Computer Vision and Pattern Recognition,Machine Learning
What problem does this paper attempt to address?
This paper aims to solve the problem of the scarcity of high - quality data in medical visual question - answering tasks. Specifically, training large vision - language models (LVLMs) to assist in medical diagnosis requires a large number of biomedical datasets, but the construction of these datasets is both expensive and time - consuming, especially in the medical field. To alleviate this data - scarce problem, the authors propose the self - training large - language and visual assistant (STLLaV A - Med). This method designs a policy model (i.e., LVLM) that can automatically generate medical visual instruction data, thereby improving data efficiency.

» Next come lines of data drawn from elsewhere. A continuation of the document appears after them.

(** X19. Every registration that answers has appended one record whose
    [username] is the submitted one trimmed and in lower case, whose
    [email] likewise, whose [fullName] is trimmed, with no refresh
    token and an empty watch history; when no cover image came with the
    request, [coverImage] and [coverImageId] are stored as the empty
    string. *)
Theorem register_stores_canonical_fields
    (ext : Collaborators) (req : Request) (w : World)
    (resp : Response) (w' : World) :
  registerUser ext req w = (Normal resp, w') ->
  exists fn em un user,
    body_fullName (req_body req) = Some fn /\
    body_email (req_body req) = Some em /\
    body_username (req_body req) = Some un /\
    users w' = (users w ++ [user])%list /\
    username user = Js.toLowerCase (Js.trim un) /\
    email user = Js.toLowerCase (Js.trim em) /\
    fullName user = Js.trim fn /\
    refreshToken user = None /\
    watchHistory user = [] /\
    (Js.truthy (coverImageLocalPath (req_files req)) = false ->
     coverImage user = Some "" /\ coverImageId user = Some "").
Proof.
  intros Hrun. unfold registerUser in Hrun.
  destruct (existsb Js.blank _); [discriminate|].
  apply bind_inv_normal in Hrun as (isEmail & w1 & Hw1 & Hrun).
  apply validator_call_world in Hw1 as ->.
  destruct (negb isEmail); [discriminate|].
  apply bind_inv_normal in Hrun as (isLowercase & w2 & Hw2 & Hrun).
  pose proof (validator_call_world _ _ _ _ _ Hw2) as ->.
  destruct (body_username (req_body req)) as [un|] eqn:Hun; [|discriminate].
  clear Hw2. destruct (negb isLowercase); [discriminate|].
  apply bind_inv_normal in Hrun as (existedUser & w3 & Hw3 & Hrun).
  unfold findOne_or in Hw3. injection Hw3 as _ <-.
  destruct existedUser; [discriminate|].
  apply bind_inv_normal in Hrun as (avatarPath & w4 & Hw4 & Hrun).
  apply avatarLocalPath_world in Hw4 as ->.
  destruct (negb (Js.truthy avatarPath)); [discriminate|].
  apply bind_inv_normal in Hrun as (avatar & w5 & Hw5 & Hrun).
  apply uploadOnCloudinary_effect in Hw5 as [Hu5 _].
  apply bind_inv_normal in Hrun as (cover & w6 & Hw6 & Hrun).
  assert (Hcover : Js.truthy (coverImageLocalPath (req_files req)) = false ->
                   cover = None).
  { intros Hfalsy. rewrite (uploadOnCloudinary_falsy ext _ w5 Hfalsy) in Hw6.
    now injection Hw6 as <- _. }
  apply uploadOnCloudinary_effect in Hw6 as [Hu6 _].
  destruct avatar as [avatar|]; [|discriminate].
  apply bind_inv_normal in Hrun as (user & w7 & Hcreate & Hrun).
  apply create_inv_doc in Hcreate
    as (fn & em & pw & Hfn & Hem & _ & Hdoc & _ & Hw7).
  cbn [new_fullName new_email new_username new_coverImage new_coverImageId
       new_avatar new_avatarId default id] in Hfn, Hem, Hdoc.
  apply bind_inv_normal in Hrun as (createdUser & w8 & Hsel & Hrun).
  apply findById_select_world in Hsel as ->.
  destruct createdUser; [|discriminate].
  unfold ret in Hrun. injection Hrun as _ <-.
  exists fn, em, un, user. rewrite Hfn, Hem.
  split; [reflexivity|]. split; [reflexivity|]. split; [reflexivity|].
  split; [rewrite Hw7; simpl; now rewrite Hu6, Hu5|].
  rewrite Hdoc. cbn [username email fullName refreshToken watchHistory
                     coverImage coverImageId].
  split; [now rewrite toLowerCase_trim, toLowerCase_idem|].
  split; [reflexivity|]. split; [reflexivity|]. split; [reflexivity|].
  split; [reflexivity|].
  intros Hfalsy. rewrite (Hcover Hfalsy). split; reflexivity.
Qed.

Lemma register_stores_canonical_fields_run :
  exists resp w' user,
    registerUser Demo.ext
      (Scenario.register_as " Carol Roe " "carol" "Carol@X.com"
         (Some Demo.avatar_only)) Demo.world = (Normal resp, w') /\
    users w' = [Demo.ann; Demo.bob; user] /\
    username user = "carol" /\ email user = "carol@x.com" /\
    fullName user = "Carol Roe" /\ coverImageId user = Some "".
Proof.
  destruct (registerUser Demo.ext
              (Scenario.register_as " Carol Roe " "carol" "Carol@X.com"
                 (Some Demo.avatar_only)) Demo.world)
    as [[resp|e] w'] eqn:Hrun; [|vm_compute in Hrun; discriminate Hrun].
  destruct (register_stores_canonical_fields Demo.ext _ _ _ _ Hrun)
    as (fn & em & un & user & Hfn & Hem & Hun & Husers & Hu & He & Hf & _ & _
        & Hcover).
  injection Hfn as <-. injection Hem as <-. injection Hun as <-.
  exists resp, w', user. split; [reflexivity|]. split; [exact Husers|].
  split; [exact Hu|]. split; [exact He|]. split; [exact Hf|].
  apply Hcover. reflexivity.
Defined.
(** X17. [parseAndDo] of [src/cache.go] recovers namespace and key from the
    notification with [splitKey], calls the loader and stores what it
    returns under the notified key, without a command to the server and
    without a change of the shadow versions. For an entity whose key holds a
    separator the loader is called with the part of the key before it, and
    its data is stored under the key of the entity notified. *)
Theorem R1_parseAndDo_reloads (s : State Obj R1.CacheConfig Obj string)
    namespace key k :
  noHash namespace = true → noHash key = true →
  (k = jointKey [namespace; key]
   ∨ ∃ d, noHash d = true ∧ k = jointKey [namespace; key +:+ "#$#" +:+ d]) →
  R1.parseAndDo k s
  = match loaders (self s) !! namespace with
    | None => Done (Some R1.DataLoaderNotFound) s
    | Some loader =>
        match loader key with
        | inr err =>
            Done (Some err)
              (mkState (world s) (self s)
                 (trace s ++ [LoaderCall namespace key]))
        | inl data =>
            Done None
              (mkState (world s)
                 (mkLevelCache (<[k := data]> (c (self s))) (rdb (self s))
                    (loaders (self s)) (cfg (self s)) (version (self s))
                    (updates (self s)) (stop (self s)) (locker (self s)))
                 (trace s ++ [LoaderCall namespace key]))
        end
    end.
Proof.
  intros Hns Hkey Hk.
  assert (splitKey k = (namespace, key)) as Hsplit.
  { unfold splitKey, Split.
    destruct Hk as [->|(d & Hd & ->)]; rewrite jointKey_pair.
    - now rewrite (splitGo_joined _ _ _ Hns Hkey).
    - now rewrite (splitGo_piece _ _ _ Hns), (splitGo_joined _ _ _ Hkey Hd). }
  unfold R1.parseAndDo. rewrite Hsplit. mrun.
  destruct (loaders (self s) !! namespace) as [loader|]; [|reflexivity].
  msimpl. destruct (loader key) as [data|err]; reflexivity.
Qed.

(** X18. In [src/cache.go] a [Refresh] on the instance that [New] returned,
    once a loader is registered that has the entity, calls the loader and
    then panics at the write to the remote tier, the client never having
    been stored; nothing is written. *)
Theorem R1_Refresh_after_New conf w lc w' namespace (loader : DataLoader Obj)
    key data :
  R1.New conf w = Done (Some lc, None) w' →
  loader key = inl data →
  ∃ s1 s2,
    R1.RegisterLoader namespace loader (mkState w' lc []) = Done () s1
    ∧ R1.Refresh namespace key s1 = Panic s2
    ∧ trace s2 = [LoaderCall namespace key]
    ∧ c (self s2) = ∅
    ∧ version (self s2) = ∅
    ∧ world s2 = w'.
Proof.
  intros Hnew Hload.
  assert (lc = mkLevelCache ∅ None ∅ conf ∅ (makeChan R1.maxUpdateLen)
                 (makeChan 1) None) as ->.
  { unfold R1.New in Hnew. munfold.
    destruct (redisPing w) as [[err|] w1]; now simplify_eq. }
  eexists _, _. split; [reflexivity|].
  unfold R1.Refresh. mrun. rewrite lookup_insert_eq. msimpl. rewrite Hload.
  split; [reflexivity|]. now repeat split.
Qed.

(** X19. In [src/unnamed/part_000] the same [Refresh] obtains the lock,
    calls the loader, writes the local tier and then panics at the write to
    the remote tier: the remote value, the counter and the shadow version
    are as before, and the lock stays held. *)
Theorem R2_Refresh_after_New conf w lc w' fuel namespace
    (loader : DataLoader Obj) key data :
  let k := jointKey [namespace; key] in
  R2.New conf w = Done (Some lc, None) w' →
  outage w' = [] →
  redis w' !! jointKey ["lock"; k] = None →
  loader key = inl data →
  ∃ s1 s2,
    R2.RegisterLoader namespace loader (mkState w' lc []) = Done None s1
    ∧ R2.Refresh (S fuel) namespace key s1 = Panic s2
    ∧ trace s2 = [LockObtain (jointKey ["lock"; k]); LoaderCall namespace key]
    ∧ c (self s2) = {[ k := toJson data ]}
    ∧ version (self s2) = ∅
    ∧ redis (world s2)
      = <[jointKey ["lock"; k] := "token-" +:+ pretty (nonce w')]> (redis w').
Proof.
  intros k Hnew Hup Hfree Hload.
  assert (∃ ch cl, lc = mkLevelCache ∅ None ∅ conf ∅ ch (makeChan 1) (Some cl))
    as (ch & cl & ->).
  { unfold R2.New in Hnew. munfold.
    destruct (_ <? 0); [discriminate|].
    destruct (redisPing w) as [[err|] w1]; simplify_eq. eauto. }
  eexists _, _. split; [unfold R2.RegisterLoader; mrun; reflexivity|].
  unfold R2.Refresh, R2.refreshTask. mrun. rewrite lookup_insert_eq. msimpl.
  fold k. rewrite (lockObtain_up _ _ Hup Hfree). msimpl. rewrite Hload.
  split; [reflexivity|]. now repeat split.
Qed.
(** [a or b] on optional values. *)
Definition or_else {A : Type} (a b : option A) : option A :=
  match a with Some _ => a | None => b end.

(** What a scan started from [st] gives, from what the same scan gives
    when started from nothing. *)
Definition combine (st s : ClassScan.scan_state) : ClassScan.scan_state :=
  ClassScan.mkScan (ClassScan.props st ++ ClassScan.props s)
                   (ClassScan.funcs st ++ ClassScan.funcs s)
                   (or_else (ClassScan.extends s) (ClassScan.extends st)).

End DeclShape.

(** ** The rest of [add_dependency.py] *)

Module Locate.

(** [find_environment4d]: the same walk as [find_project_root], left
    when [current] is the filesystem root. *)
Fixpoint find_environment4d (fs : node) (current : Path) : option Path :=
  match current with
  | [] => None
  | _ :: up =>
      let env_file := current // "environment4d.json" in
      if is_file fs env_file then Some env_file
      else find_environment4d fs up
  end.

(** [is_sibling_folder], on resolved paths. *)
Definition is_sibling_folder (project_root repo_path : Path) : bool :=
  if list_eq_dec string_dec (parent repo_path) (parent project_root)
  then true else false.

End Locate.

Module DepName.
Import Manifest.

(** [s.split(sep)] for a one-character separator. *)
Fixpoint split (sep : ascii) (s : string) : list string :=
  match s with
  | EmptyString => [EmptyString]
  | String a t =>
      if Ascii.eqb a sep then EmptyString :: split sep t
      else match split sep t with
           | [] => [String a EmptyString]
           | x :: xs => String a x :: xs
           end
  end.

(** [parts[-1]] *)
Definition last_part (parts : list string) : string := List.last parts EmptyString.

(** [Path(repo).name]: the last component that is neither empty nor a
    single dot, the empty string when there is none. *)
Definition path_name (repo : string) : string :=
  last_part
    (filter (fun x => negb (String.eqb x "") && negb (String.eqb x "."))
            (split "/" repo)).

(** [name[:-7]] *)
Definition drop_4dbase (n : string) : string :=
  substring 0 (String.length n - 7) n.

(** [get_dependency_name]; [path_exists] is [os.path.exists(repo)]. *)
Definition get_dependency_name (path_exists : bool) (repo : string)
           (name_override : option string) : string :=
  if truthy name_override then text_of name_override
  else
    let parsed_repo :=
      if is_github_url repo then fst (parse_github_url repo) else None in
    if is_github_url repo && truthy parsed_repo
    then last_part (split "/" (text_of parsed_repo))
    else if is_github_repo path_exists repo
    then last_part (split "/" repo)
    else
      let n := path_name repo in
      if Str.endswith n ".4dbase" then drop_4dbase n else n.

(** The characters a repository name is made of in the URLs below:
    anything but a slash and a line feed. *)
Definition plain (a : ascii) : bool :=
  Chars.not_slash a && negb (Ascii.eqb a "010").

Definition base_url (https : bool) : string :=
  if https then "https://github.com/" else "http://github.com/".

(** An owner: one or more characters other than a slash. *)
Definition segment (s : string) : bool :=
  negb (String.eqb s "") && LineShape.all_chars Chars.not_slash s.

(** A repository name: one or more plain characters, not ending in
    [.git]. *)
Definition repo_name (s : string) : bool :=
  negb (String.eqb s "") && LineShape.all_chars plain s
  && negb (Str.endswith s ".git").

(** The end of a release URL, or nothing. *)
Definition release_part (tag : option string) : string :=
  match tag with
  | Some t => ("/releases/tag/" ++ t)%string
  | None => EmptyString
  end.

(** A string without slash. *)
Definition no_slash (s : string) : bool := Nat.eqb (count_char "/" s) 0.

End DepName.

Module Environment.
Import Manifest.

(** [str(path)] of a resolved path. *)
Fixpoint path_str (p : Path) : string :=
  match p with
  | [] => "/"
  | [c] => ("/" ++ c)%string
  | c :: up => (path_str up ++ "/" ++ c)%string
  end.

(** Lines 205-212 of [add_dependency]: the reference written for a
    local dependency.  [None] stands for the [ValueError] that
    [with_suffix] raises on a path without a name. *)
Definition local_file_url (fs : node) (repo_path : Path) : option string :=
  let file_url := ("file://" ++ path_str repo_path)%string in
  if Str.endswith file_url ".4dbase" then Some file_url
  else
    match repo_path with
    | [] => None
    | n :: up =>
        if is_dir fs ((Str.stem n ++ ".4dbase")%string :: up)
        then Some (file_url ++ ".4dbase")%string
        else if is_dir fs (repo_path // (n ++ ".4dbase")%string)
        then Some ("file://" ++ path_str (repo_path // (n ++ ".4dbase")%string))%string
        else Some file_url
    end.

(** Lines 198-214: the data handed to [save_json_file] for the
    environment file. *)
Definition env_merged (f : file_state) (dep_name file_url : string)
  : result json :=
  bind (load_json_file f) (fun env_data =>
  bind (as_dict env_data) (fun d =>
  let d := if negb (Dict.has "dependencies" d)
           then Dict.set "dependencies" (JDict []) d else d in
  let d := if negb (Dict.has "devDependencies" d)
           then Dict.set "devDependencies" (JDict []) d else d in
  bind (as_dict (match Dict.get "dependencies" d with
                 | Some v => v
                 | None => JNull
                 end)) (fun deps =>
  Ok (JDict (Dict.set "dependencies"
               (JDict (Dict.set dep_name (JStr file_url) deps)) d))))).

Definition env_upsert (f : file_state) (dep_name file_url : string)
  : file_state * option exn :=
  match env_merged f dep_name file_url with
  | Ok data => save_json_file f data
  | Raise e => (f, Some e)
  end.

(** How a call of [add_dependency] that found its project root ends. *)
Inductive outcome : Type :=
| Done
| Failed (e : exn).

(** Lines 171-222 of [add_dependency] on the two files it writes: the
    manifest and the environment file it has chosen.  [github_repo] is
    [is_github_repo(repo)], [sibling] is [is_sibling_folder(...)] and
    [file_url] the result of lines 205-212. *)
Definition write_files (github_repo sibling : bool) (dep_name : string)
           (dep_entry : json) (file_url : option string)
           (manifest env : file_state) : file_state * file_state * outcome :=
  match upsert manifest dep_name dep_entry with
  | (manifest', Some e) => (manifest', env, Failed e)
  | (manifest', None) =>
      if github_repo then (manifest', env, Done)
      else if sibling then (manifest', env, Done)
      else
        match bind (load_json_file env) as_dict with
        | Raise e => (manifest', env, Failed e)
        | Ok _ =>
            match file_url with
            | None => (manifest', env, Failed ValueError)
            | Some url =>
                match env_upsert env dep_name url with
                | (env', None) => (manifest', env', Done)
                | (env', Some e) => (manifest', env', Failed e)
                end
            end
        end
  end.

End Environment.

(** Shapes of manifests, used to state what [add_dependency] does. *)
Module ManifestShape.
Import Manifest.

(** [if k not in d: d[k] = v] *)
Definition defaulted (k : string) (v : json) (d : Dict.t) : Dict.t :=
  if negb (Dict.has k d) then Dict.set k v d else d.

(** The two defaults of a file: an empty [dependencies], then [k2]. *)
Definition with_defaults (k2 : string) (v2 : json) (d : Dict.t) : Dict.t :=
  defaulted k2 v2 (defaulted "dependencies" (JDict []) d).

(** A dictionary whose [dependencies], when present, is a dictionary. *)
Definition acceptable (v : json) : bool :=
  match v with
  | JDict d => well_formed d
  | _ => false
  end.

(** The keys of a dictionary, in order. *)
Definition keys (d : Dict.t) : list string := map fst d.

(** The key [k] when [d] does not have it. *)
Definition missing (k : string) (d : Dict.t) : list string :=
  if Dict.has k d then [] else [k].

(** The item [(k, v)] when [d] has no key [k]. *)
Definition missing_item (k : string) (v : json) (d : Dict.t) : Dict.t :=
  if Dict.has k d then [] else [(k, v)].

End ManifestShape.

(** A project under [/home/app] with an environment file in [/home]. *)
Definition env_tree : node :=
  Dir [("environment4d.json", File "{}");
       ("home",
        Dir [("environment4d.json", File "{}");
             ("app", Dir [("Project", Dir [("Sources", Dir [])])])])].

(** A project with a database method in a subfolder and a folder named
    like a method file. *)
Definition nested_project : node :=
  Dir [("Project",
        Dir [("Sources",
              Dir [("DatabaseMethods",
                    Dir [("onStartup.4dm", File "");
                         ("web", Dir [("onWebConnection.4dm", File "")])]);
                   ("Methods",
                    Dir [("b.4dm", File "x"); ("a.4dm", Dir [])])])])].

(** ** [clean_project] ([clean.py]) *)

(** The project folder is a tree of regular files and folders (no
    symbolic links), and every removal succeeds.  A recursive search
    visits a folder before its subfolders and lists a folder when it
    reaches it, so what lies in a folder already removed is not
    visited. *)

Module CleanProject.
Import Walker.

(** What one step of [clean_project] removes: a test on the folder an
    entry lies in (relative to the project, innermost first), on the
    name of the entry and on whether it is a directory. *)
Definition target : Type := Path -> string -> bool -> bool.

Definition hits (k : target) (pos : Path) (e : entry) : bool :=
  k pos (fst e) (entry_is_dir e).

This process is guided by direct preference optimization (DPO), in which a more powerful and larger LVLM (e.g., GPT - 4o) acts as a biomedical expert to supervise the DPO fine - tuning process, encouraging the policy model to efficiently align with human preferences. Verified on three major medical visual question - answering (VQA) benchmarks, STLLaV A - Med demonstrates its effectiveness and data efficiency, achieving competitive zero - sample performance using only 9% of the medical data. This indicates that STLLaV A - Med can effectively enhance the application ability of LVLMs in the medical field while significantly reducing the amount of required medical data.